**EXTRACTED INFORMATION**
Lemma readArray_more vs body rest fuel enc :
  spells_more (spells n) vs body → (1 < length enc)%nat →
  (2 * length (body ++ 93%Z :: rest) + 3 ≤ fuel)%nat →
  readArray fuel (mkDecoder (body ++ 93 :: rest) tokenArrayComma (s0 :: stack)) depth enc =
  Ok (enc ++ concat (map (cons 44) (map (print ∘ sort_keys) vs)) ++ [93],
      mkDecoder rest (tokenValueEnd s0) stack).
Proof.
  revert body fuel enc. induction vs as [|v vs IH]; intros body fuel enc Hb Henc Hfuel;
    (destruct fuel as [|fuel]; [lia|]).
  { rewrite readArray_end by auto. done. }
  destruct Hb as (a & b & t & r & -> & Ha & Hb & Ht & Hr).
  assert (Hl : (0 < length t)%nat) by eauto using starts_length, spells_starts.
  replace ((a ++ [44] ++ b ++ t ++ r) ++ 93 :: rest) with ((a ++ [44] ++ b) ++ t ++ r ++ 93 :: rest) in *
    by by rewrite <-!app_assoc.
  rewrite (readArray_step fuel _ (a ++ [44] ++ b) v t) by (done || auto || (cbn; eauto) || eauto using follows_more).
  rewrite (proj2 (Nat.ltb_lt _ _)) by done. rewrite IH; [|done|len_lia|].
  2: len_lia.
  cbn. by rewrite <-!app_assoc.
Qed.

Lemma readArray_complete vs body rest fuel :
  spells_elements (spells n) vs body → (2 * length (body ++ 93%Z :: rest) + 3 ≤ fuel)%nat →
  readArray fuel (mkDecoder (body ++ 93 :: rest) tokenArrayStart (s0 :: stack)) depth [91] =
  Ok (print (sort_keys (JArray vs)), mkDecoder rest (tokenValueEnd s0) stack).
Proof.
  destruct fuel as [|fuel]; [lia|]. destruct vs as [|v vs]; intros Hb Hfuel.
  { by rewrite readArray_end by auto. }
  destruct Hb as (a & t & r & -> & Ha & Ht & Hr).
  assert (Hl : (0 < length t)%nat) by eauto using starts_length, spells_starts.
  replace ((a ++ t ++ r) ++ 93 :: rest) with (a ++ t ++ r ++ 93 :: rest) in * by by rewrite <-!app_assoc.
  rewrite (readArray_step fuel _ a v t) by (done || auto || eauto using follows_more).
  cbn [length Nat.ltb Nat.leb]. pose proof (print_nonempty (sort_keys v)).
  rewrite (readArray_more vs); [|done|len_lia|].
  2: len_lia.
  cbn. repeat (rewrite <-?app_assoc; cbn). by rewrite !map_map.
Qed.

(** One iteration of the object loop. *)
Lemma readObject_step fuel s p kv t rest prev :
  (s = tokenObjectStart ∨ s = tokenObjectComma) → key_prefix s p →
  spells_member (spells n) kv t → follows rest → ascii_only kv.1 = true → kv.1 ∉ prev.*1 →
  (2 * length (p ++ t ++ rest) + 3 ≤ S fuel)%nat →
  readObject (S fuel) (mkDecoder (p ++ t ++ rest) s (s0 :: stack)) depth (list_to_map prev) prev.*1 =
  readObject fuel (mkDecoder rest tokenObjectComma (s0 :: stack)) depth
    (list_to_map (prev ++ [(kv.1, print (sort_keys kv.2))])) (prev ++ [(kv.1, print (sort_keys kv.2))]).*1.
Proof.
  intros Hs Hp (raw & a & b & t' & -> & Hk & Ha & Hb & Ht) Hf Hascii Hnew Hfuel.
  assert (Hm : ∀ l, More (mkDecoder (p ++ 34 :: l) s (s0 :: stack)) = true).
  { intros l. unfold More. cbn [d_rest]. destruct Hs as [->| ->]; cbn in Hp; [by rewrite peek_space|].
    destruct Hp as (a' & b' & -> & Ha' & _). by rewrite <-!app_assoc, peek_space. }
  set (l1 := a ++ [58] ++ b ++ t' ++ rest).
  assert (Et : Token_ (p ++ 34 :: raw ++ 34 :: l1) s (s0 :: stack) =
    (inr (TString kv.1), mkDecoder l1 tokenObjectColon (s0 :: stack))).
  { pose proof (read_string_complete kv.1 raw l1 Hk) as Hrs.
    destruct Hs as [->| ->]; cbn in Hp.
    - rewrite Token_space by done. rewrite Token_nonspace by done. cbn -[read_string]. by rewrite Hrs.
    - destruct Hp as (a' & b' & -> & Ha' & Hb'). rewrite <-!app_assoc, Token_space by done.
      cbn [app]. rewrite Token_nonspace by done. cbn -[Token_].
      rewrite bool_decide_false, bool_decide_true, Token_space by done. rewrite Token_nonspace by done. cbn -[read_string]. by rewrite Hrs. }
  replace (p ++ ([34] ++ raw ++ [34] ++ a ++ [58] ++ b ++ t') ++ rest) with (p ++ 34 :: raw ++ 34 :: l1) in *
    by (unfold l1; by rewrite <-!app_assoc).
  cbn -[More readValue list_to_map ascii_only]. rewrite Hm. unfold Token. cbn [d_rest d_state d_stack].
  rewrite Et, Hascii. cbn -[readValue list_to_map].
  rewrite bool_decide_false by (rewrite <-eq_None_not_Some; by apply not_elem_of_list_to_map_1).
  unfold l1. replace (a ++ [58] ++ b ++ t' ++ rest) with ((a ++ [58] ++ b) ++ t' ++ rest)
    by by rewrite <-!app_assoc.
  rewrite (Hv kv.2 t'); [|done|done|done|by exists a, b|done|unfold l1 in Hfuel; len_lia].
  cbn -[list_to_map]. rewrite list_to_map_snoc by done. by rewrite fmap_app.
Qed.

Lemma readObject_end fuel s w rest prev :
  (s = tokenObjectStart ∨ s = tokenObjectComma) → space w →
  readObject (S fuel) (mkDecoder (w ++ 125 :: rest) s (s0 :: stack)) depth (list_to_map prev) prev.*1 =
  Ok (append_members [123] 0 (merge_sort bytes_le prev.*1) (list_to_map prev) ++ [125],
      mkDecoder rest (tokenValueEnd s0) stack).
Proof.
  intros Hs Hw. cbn -[More list_to_map append_members]. rewrite More_end by auto. unfold Token.
  cbn [d_rest d_state d_stack]. rewrite Token_space by done. by destruct Hs; subst.
Qed.

Lemma spells_member_starts R kv t : spells_member R kv t → starts_value t.
Proof. intros (raw & a & b & t' & -> & _). by eexists 34, _. Qed.

Lemma readObject_more ms body rest fuel prev :
  spells_more (spells_member (spells n)) ms body → NoDup (prev ++ printed ms).*1 →
  Forall (λ kv, ascii_only kv.1 = true) ms → (2 * length (body ++ 125%Z :: rest) + 3 ≤ fuel)%nat →
  readObject fuel (mkDecoder (body ++ 125 :: rest) tokenObjectComma (s0 :: stack)) depth
    (list_to_map prev) prev.*1 =
  Ok (append_members [123] 0 (merge_sort bytes_le (prev ++ printed ms).*1)
        (list_to_map (prev ++ printed ms)) ++ [125], mkDecoder rest (tokenValueEnd s0) stack).
Proof.
  revert body fuel prev. induction ms as [|kv ms IH]; intros body fuel prev Hb Hnd Hk Hfuel;
    (destruct fuel as [|fuel]; [lia|]).
  { rewrite readObject_end by auto. by rewrite app_nil_r. }
  destruct Hb as (a & b & t & r & -> & Ha & Hb & Ht & Hr). apply Forall_cons in Hk as [Hkv Hk].
  assert (Hl : (0 < length t)%nat) by eauto using starts_length, spells_member_starts.
  replace ((a ++ [44] ++ b ++ t ++ r) ++ 125 :: rest) with ((a ++ [44] ++ b) ++ t ++ r ++ 125 :: rest) in *
    by by rewrite <-!app_assoc.
  assert (Hnew : kv.1 ∉ prev.*1).
  { rewrite fmap_app in Hnd. apply NoDup_app in Hnd as (_ & Hd & _). intros Hin. apply (Hd _ Hin). by left. }
  rewrite (readObject_step fuel _ (a ++ [44] ++ b) kv t) by (done || auto || (cbn; eauto) || eauto using follows_more).
  rewrite (IH r) by (done || (by rewrite <-app_assoc) || len_lia). by rewrite <-app_assoc.
Qed.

**TASK TO CARRY OUT**
All that is wanted is the stretch of lines above from the one containing "Proof. intros (raw" through the one containing "using starts_length, spells_member_starts.", duplicated exactly.

**EXERCISE ANSWER**
Proof. intros (raw & a & b & t' & -> & _). by eexists 34, _. Qed.

Lemma readObject_more ms body rest fuel prev :
  spells_more (spells_member (spells n)) ms body → NoDup (prev ++ printed ms).*1 →
  Forall (λ kv, ascii_only kv.1 = true) ms → (2 * length (body ++ 125%Z :: rest) + 3 ≤ fuel)%nat →
  readObject fuel (mkDecoder (body ++ 125 :: rest) tokenObjectComma (s0 :: stack)) depth
    (list_to_map prev) prev.*1 =
  Ok (append_members [123] 0 (merge_sort bytes_le (prev ++ printed ms).*1)
        (list_to_map (prev ++ printed ms)) ++ [125], mkDecoder rest (tokenValueEnd s0) stack).
Proof.
  revert body fuel prev. induction ms as [|kv ms IH]; intros body fuel prev Hb Hnd Hk Hfuel;
    (destruct fuel as [|fuel]; [lia|]).
  { rewrite readObject_end by auto. by rewrite app_nil_r. }
  destruct Hb as (a & b & t & r & -> & Ha & Hb & Ht & Hr). apply Forall_cons in Hk as [Hkv Hk].
  assert (Hl : (0 < length t)%nat) by eauto using starts_length, spells_member_starts.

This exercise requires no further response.